Coming out of the 2017-18 season, the Flames knew they had to make a change behind the bench. A mere 10 days after their season ended, they let go of Glen Gulutzan. Not even a week later, they hired Bill Peters.
Peters had some of the baggage associated with Gulutzan – namely, coaching high-corsi teams that never even made it to the playoffs – but so far, it’s impossible to argue his addition has been anything but a success, and something he might just deserve some hardware for.
The Jack Adams Award is given to the coach “adjudged to have contributed the most to his team’s success.” It’s named after Adams, who was inducted into the Hockey Hall of Fame in 1959 as a player but is arguably better known for spending 36 seasons with the Detroit Red Wings as head coach and general manager. He’s the only person in Stanley Cup history to have captured the trophy as a player, coach and GM.
The award is given based on a vote by the National Hockey League Broadcasters Association following the regular season.
- 2017-18: Gerard Gallant (Vegas)
- 2016-17: John Tortorella (Columbus)
- 2015-16: Barry Trotz (Washington)
Last year’s voting leaders
(Voting points awarded on a 5-3-1 basis.)
|Gerard Gallant (VGK)||525||102||5||0||51-24-7, 109 points|
|Bruce Cassidy (BOS)||153||2||40||23||50-20-12, 112 points|
|Jared Bednar (COL)||114||4||25||19||43-30-9, 95 points|
|Paul Maurice (WPG)||46||0||12||10||52-20-10, 114 points|
|Peter Laviolette (NSH)||41||0||9||14||53-18-11, 117 points|
The general trend seen in Jack Adams winners is that a team voters expected to be bad actually ended up experiencing success, and so, the coach gets credit for it. We saw this firsthand when Bob Hartley won the award for unexpectedly coaching the Flames to a divisional playoff spot in 2015; he was let go the following season when the team stopped overachieving and returned to form.
It was also evidenced this past season, when Gallant won the award for coaching Vegas to a Pacific Division championship in its inaugural season.

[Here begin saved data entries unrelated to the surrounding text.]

Section steps.
Variable dict : Dictionary.

(** What can happen next: a session starts ([getModel], the window size of
    the terminal, [Init]); a session receives a key press, a resize or any
    other message; the oldest scheduled status reset of a session fires
    (every [Tick] of model.go lasts one second, so resets expire in the order
    they were scheduled); the process is restarted, which ends every session
    and keeps the ledger. *)
Inductive step : system → system → Prop :=
  | step_connect (sys : system) (width height : Z) (e : env) (c : Cmd) (w : world) :
      Init e (mkWorld (set_windowHeight height (set_windowWidth width newModel))
                (ledger sys) [])
      = Done (c, w) →
      step sys (mkSystem (sessions sys ++ [after c w (mkSession newModel [] 0 [])])
                  (db w))
  | step_event (sys : system) (i : nat) (s : session) (msg : Msg) (e : env)
        (c : Cmd) (w : world) :
      sessions sys !! i = Some s →
      msg ≠ msgResetStatus →
      Update dict msg e (world_of s (ledger sys)) = Done (c, w) →
      step sys (mkSystem (<[i := after c w s]> (sessions sys)) (db w))
  | step_timer (sys : system) (i : nat) (s : session) (k : nat) (rest : list nat)
        (e : env) (c : Cmd) (w : world) :
      sessions sys !! i = Some s →
      s_ticks s = k :: rest →
      Update dict msgResetStatus e (world_of s (ledger sys)) = Done (c, w) →
      step sys
        (mkSystem
           (<[i := after c w (mkSession (s_model s) rest (s_scheduled s) (s_trace s))]>
              (sessions sys))
           (db w))
  | step_restart (sys : system) :
      step sys (mkSystem [] (ledger sys)).

(** The systems that arise from an empty ledger. *)
Inductive reachable : system → Prop :=
  | reachable_start : reachable (mkSystem [] store.empty)
  | reachable_step (sys sys' : system) :
      reachable sys → step sys sys' → reachable sys'.

(** What a reachable session keeps true of its status resets: those still
    scheduled are the last ones it scheduled, in order, and
    [statusPending] counts them. *)
Definition ticks_ok (s : session) : Prop :=
  (length (s_ticks s) ≤ s_scheduled s)%nat ∧
  s_ticks s = seq (s_scheduled s - length (s_ticks s)) (length (s_ticks s)) ∧
  statusPending (s_model s) = int_wrap (Z.of_nat (length (s_ticks s))).

End steps.

End System.

(** ** The first revision: statistics in db.json

    model.go and the file that holds query.sql carry two revisions of the
    program.  The later one, embedded above, keeps games and guesses in SQL
    tables.  The first one keeps a histogram of results in a JSON file and
    records a win with [db.addWin]; it is embedded here. *)

Module Legacy.

(** [db.Guesses]: [Guesses[0]] is the number of games that were lost,
    [Guesses[k]] the number of games that were won with [k] guesses.  The
    array has [numGuesses + 1] cells. *)
Record db : Type := mkDb { Guesses : list Z }.

Definition zero_db : db := mkDb (replicate (Z.to_nat (numGuesses + 1)) 0).

(** What one event's handling depends on besides the model and the file:
    whether [loadDb] and [db.save] return without an error, and the word
    [getWord] draws. *)
Record env : Type := mkEnv {
  loadOk : bool;
  saveOk : bool;
  randomWord : string;
}.

Record model : Type := mkModel {
  score : Z;
  word : list byte;
  gameOver : bool;
  errors : list string;
  keyStates : gmap byte keyState;
  status : string;
  statusPending : Z;
  height : Z;
  width : Z;
  grid : list (list byte);
  gridRow : Z;
  gridCol : Z;
}.

Definition set_score (v : Z) (m : model) : model :=
  mkModel v (word m) (gameOver m) (errors m) (keyStates m) (status m)
    (statusPending m) (height m) (width m) (grid m) (gridRow m) (gridCol m).
Definition set_word (v : list byte) (m : model) : model :=
  mkModel (score m) v (gameOver m) (errors m) (keyStates m) (status m)
    (statusPending m) (height m) (width m) (grid m) (gridRow m) (gridCol m).
Definition set_gameOver (v : bool) (m : model) : model :=
  mkModel (score m) (word m) v (errors m) (keyStates m) (status m)
    (statusPending m) (height m) (width m) (grid m) (gridRow m) (gridCol m).
Definition set_errors (v : list string) (m : model) : model :=
  mkModel (score m) (word m) (gameOver m) v (keyStates m) (status m)
    (statusPending m) (height m) (width m) (grid m) (gridRow m) (gridCol m).
Definition set_keyStates (v : gmap byte keyState) (m : model) : model :=
  mkModel (score m) (word m) (gameOver m) (errors m) v (status m)
    (statusPending m) (height m) (width m) (grid m) (gridRow m) (gridCol m).
Definition set_status (v : string) (m : model) : model :=
  mkModel (score m) (word m) (gameOver m) (errors m) (keyStates m) v
    (statusPending m) (height m) (width m) (grid m) (gridRow m) (gridCol m).
Definition set_statusPending (v : Z) (m : model) : model :=
  mkModel (score m) (word m) (gameOver m) (errors m) (keyStates m) (status m)
    v (height m) (width m) (grid m) (gridRow m) (gridCol m).
Definition set_height (v : Z) (m : model) : model :=
  mkModel (score m) (word m) (gameOver m) (errors m) (keyStates m) (status m)
    (statusPending m) v (width m) (grid m) (gridRow m) (gridCol m).
Definition set_width (v : Z) (m : model) : model :=
  mkModel (score m) (word m) (gameOver m) (errors m) (keyStates m) (status m)
    (statusPending m) (height m) v (grid m) (gridRow m) (gridCol m).
Definition set_grid (v : list (list byte)) (m : model) : model :=
  mkModel (score m) (word m) (gameOver m) (errors m) (keyStates m) (status m)
    (statusPending m) (height m) (width m) v (gridRow m) (gridCol m).
Definition set_gridRow (v : Z) (m : model) : model :=
  mkModel (score m) (word m) (gameOver m) (errors m) (keyStates m) (status m)
    (statusPending m) (height m) (width m) (grid m) v (gridCol m).
Definition set_gridCol (v : Z) (m : model) : model :=
  mkModel (score m) (word m) (gameOver m) (errors m) (keyStates m) (status m)
    (statusPending m) (height m) (width m) (grid m) (gridRow m) v.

Expansion teams are rarely expected to be good out of the gate, let alone that good, and it was a near-unanimous decision.
While the Golden Knights went from not existing to 109 points, the coaches of the other teams in the top five also saw substantial point additions in the standings: Boston went up by 17, Colorado 47, Winnipeg 27, and Nashville went up 23 points.
Handicapping Peters’ candidacy
The Flames underachieved in 2017-18, and it’s entirely possible they’re overachieving in 2018-19, but you can’t deny their turnaround this season. They went from 84 points the previous season – barely a 0.500 club, largely in part thanks to the loser point – to 71 points 51 games in, on pace for 114 points on the season – a potential increase in 30 points.
The Flames aren’t the only team that has improved from last season to this one, however. Under Travis Green’s second year as head coach, the Canucks have gone from just 73 points in 2017-18 to 52 in 51 games this season, on pace for 84 – an improvement of 11 points. The Sabres, meanwhile, are in Phil Housley’s second season as head coach, and they’ve gone from dead last in the NHL with 62 points to 15th, already with 54 points in 48 games – on pace for 92 points, also an improvement of 30.
The Canucks and Sabres are bubble teams, though; there are two other teams currently in the top 10 that were near the bottom of the barrel just a year ago. The Canadiens, with Claude Julien in his second full season as their head coach, have gone from 71 points – 28th in the NHL in 2017-18 – to 61 points in 51 games so far this season, on pace for 98 points, an improvement of 27. And the Islanders, with Barry Trotz coming off of a Stanley Cup with the Capitals and in his first season as their head coach, went from 80 points in 2017-18 – 22nd in the NHL that season – to 63 points in 49 games this year, on pace for 105 points, a potential improvement of 25.
Then, of course, there’s Jon Cooper with the Lightning, a team that’s been far and away the best in the NHL so far this season. His squad’s dominance certainly can’t be counted out.
It’s likely a decent field of candidates, but one that Peters should be near the top of, regardless: if the Flames stick to their pace their improvement will have been far more dramatic than most other teams, and they’d also be one of the top teams in the NHL, period. It’s difficult to argue with that.